- WHAT TO DO:
Where a line holds the word "ENTRADA", copy it from the records.

(Beginning of EXERCISE MATERIALS)

(** C25: the prologue is enough, and no longer than that. When the gate admits a
    file of [tam] bytes from the first [length b] of them, [necesita] answers how
    many bytes to bring: never more than the file has, never less than the end of
    the table nor than where any section that the plan uses ends (loaded,
    relocations, signature, requirements), and exactly the end of the table or of
    one of the sections of the table that are read, [Bss] aside. Reading any
    further bytes [c] changes neither the plan nor the number. *)
Theorem necesita_suficiente b c tam p (Hb : Forall is_u8 (b ++ c)) (Ht : 0 <= tam < 2 ^ 64) :
  inspect b tam = Ok p ->
  exists h r, necesita b = Ok h /\ 0 <= h <= tam /\
    (forall s, s ∈ sections p -> kind s <> BSS -> file_offset s + file_size s <= h) /\
    relocs_file_offset p + relocs_file_size p <= h /\
    firma_file_offset p + firma_file_size p <= h /\
    requisitos_file_offset p + requisitos_file_size p <= h /\
    (revisar b tam = Ok r /\ tabla r + Z.of_nat (cuantas r) * ENTRADA <= h /\
     (h = tabla r + Z.of_nat (cuantas r) * ENTRADA \/
      exists s, s ∈ secciones r /\ se_lee (kind s) = true /\ kind s <> BSS /\
        h = file_offset s + file_size s)) /\
    inspect (b ++ c) tam = Ok p /\ necesita (b ++ c) = Ok h.
Proof.
  intros (r & Hr & -> & Hplan)%inspect_ok. pose proof (proj1 (Forall_app _ _ _) Hb) as [Hb1 _].
  destruct (revisar_mas b [] tam (2 ^ 64 - 1) r) as [E1 S1]; [by rewrite app_nil_r|lia|lia|done|].
  destruct (revisar_mas b c tam (2 ^ 64 - 1) r) as [E2 S2]; [done|lia|lia|done|].
  destruct (revisar_mas b c tam tam r) as [E3 _]; [done|lia|lia|done|].
  rewrite app_nil_r in *. set (h := hasta_donde_hace_falta r).
  assert (Hh : forall r', secciones r' = secciones r -> tabla r' = tabla r -> cuantas r' = cuantas r ->
    hasta_donde_hace_falta r' = h) by (intros r' Q1 Q2 Q3; unfold h, hasta_donde_hace_falta; by rewrite Q1, Q2, Q3).
  exists h, r. unfold necesita. rewrite E1, E2, !Hh by done. pose proof Hr as Hr0.
  apply revisar_iff in Hr as (f & Hp & Hc & Hs & Hrest); [|done..].
  destruct (foldl_alarga_le (secciones r) (tabla r + Z.of_nat (cuantas r) * ENTRADA)) as (A1 & A2 & A3).
  change (foldl alarga _ _) with h in A1, A2, A3.
  assert (Htab : 0 <= tabla r) by (by apply (tabla_pos b tam r f)).
  pose proof (ca_cabe _ _ _ _ _ _ Hc) as [Hcabe _]. unfold ENTRADA in *.
  assert (Hfin : forall s, s ∈ secciones r -> kind s <> BSS -> se_lee (kind s) = true ->
    file_offset s + file_size s <= h).
  { intros s Hin Hk Hlee. rewrite Forall_forall in A2, Hs. specialize (A2 s Hin Hlee Hk).
    pose proof (so_fichero _ _ (Hs s Hin) Hk) as [_ X]. unfold saturating_add in A2. lia. }
  assert (Hran : forall k, se_lee k = true -> k <> BSS -> fst (fst (rango_de k (secciones r))) + snd (fst (rango_de k (secciones r))) <= h).
  { intros k Hk Hb'. unfold rango_de. destruct (last (filter (es k) (secciones r))) as [s|] eqn:El; cbn; [|lia].
    apply last_Some_elem_of, list_elem_of_filter in El as [Hk' Hin]. unfold es in Hk'. subst k. by apply Hfin. }
  destruct Hplan as (P1 & P2 & P3 & P4 & P5 & P6).
  set (q := foldl apunta _ (secciones r)) in *.
  pose proof (Hran RELOCS eq_refl ltac:(done)) as R1. rewrite <- P4 in R1.
  pose proof (Hran SIGNATURE eq_refl ltac:(done)) as R2. rewrite <- P5 in R2.
  pose proof (Hran REQUISITOS eq_refl ltac:(done)) as R3. rewrite <- P6 in R3. cbn [fst snd] in R1, R2, R3.
  assert (Hex : h = tabla r + Z.of_nat (cuantas r) * 48 \/
    exists s, s ∈ secciones r /\ se_lee (kind s) = true /\ kind s <> BSS /\
      h = file_offset s + file_size s).
  { destruct A3 as [->|(s & Hin & Hlee & Hk & ->)]; [by left|right].
    exists s. do 3 (split; [done|]). rewrite Forall_forall in Hs.
    pose proof (so_fichero _ _ (Hs s Hin) Hk) as [_ X]. unfold saturating_add. lia. }
  split; [done|]. split; [|split; [|split; [done|split; [done|split; [done|split; [|split; [|done]]]]]]].
  - split; [lia|]. destruct Hex as [->|(s & Hin & _ & Hk & ->)]; [done|].
    rewrite Forall_forall in Hs. by destruct (so_fichero _ _ (Hs s Hin) Hk) as [_ X].
  - intros s Hin Hk. rewrite P2 in Hin. apply list_elem_of_filter in Hin as [Hca Hin]. apply Hfin; [done..|].
    unfold se_lee. unfold cargable in Hca. by rewrite Hca.
  - split; [exact Hr0|]. split; [exact A1|exact Hex].
  - unfold inspect. rewrite E3. unfold q. f_equal. cbn [con_prologo entry_offset]. by f_equal.
Qed.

(End of EXERCISE MATERIALS)

- ANSWER TO THIS EXERCISE:
    (revisar b tam = Ok r /\ tabla r + Z.of_nat (cuantas r) * ENTRADA <= h /\
     (h = tabla r + Z.of_nat (cuantas r) * ENTRADA \/
  destruct (foldl_alarga_le (secciones r) (tabla r + Z.of_nat (cuantas r) * ENTRADA)) as (A1 & A2 & A3).
  pose proof (ca_cabe _ _ _ _ _ _ Hc) as [Hcabe _]. unfold ENTRADA in *.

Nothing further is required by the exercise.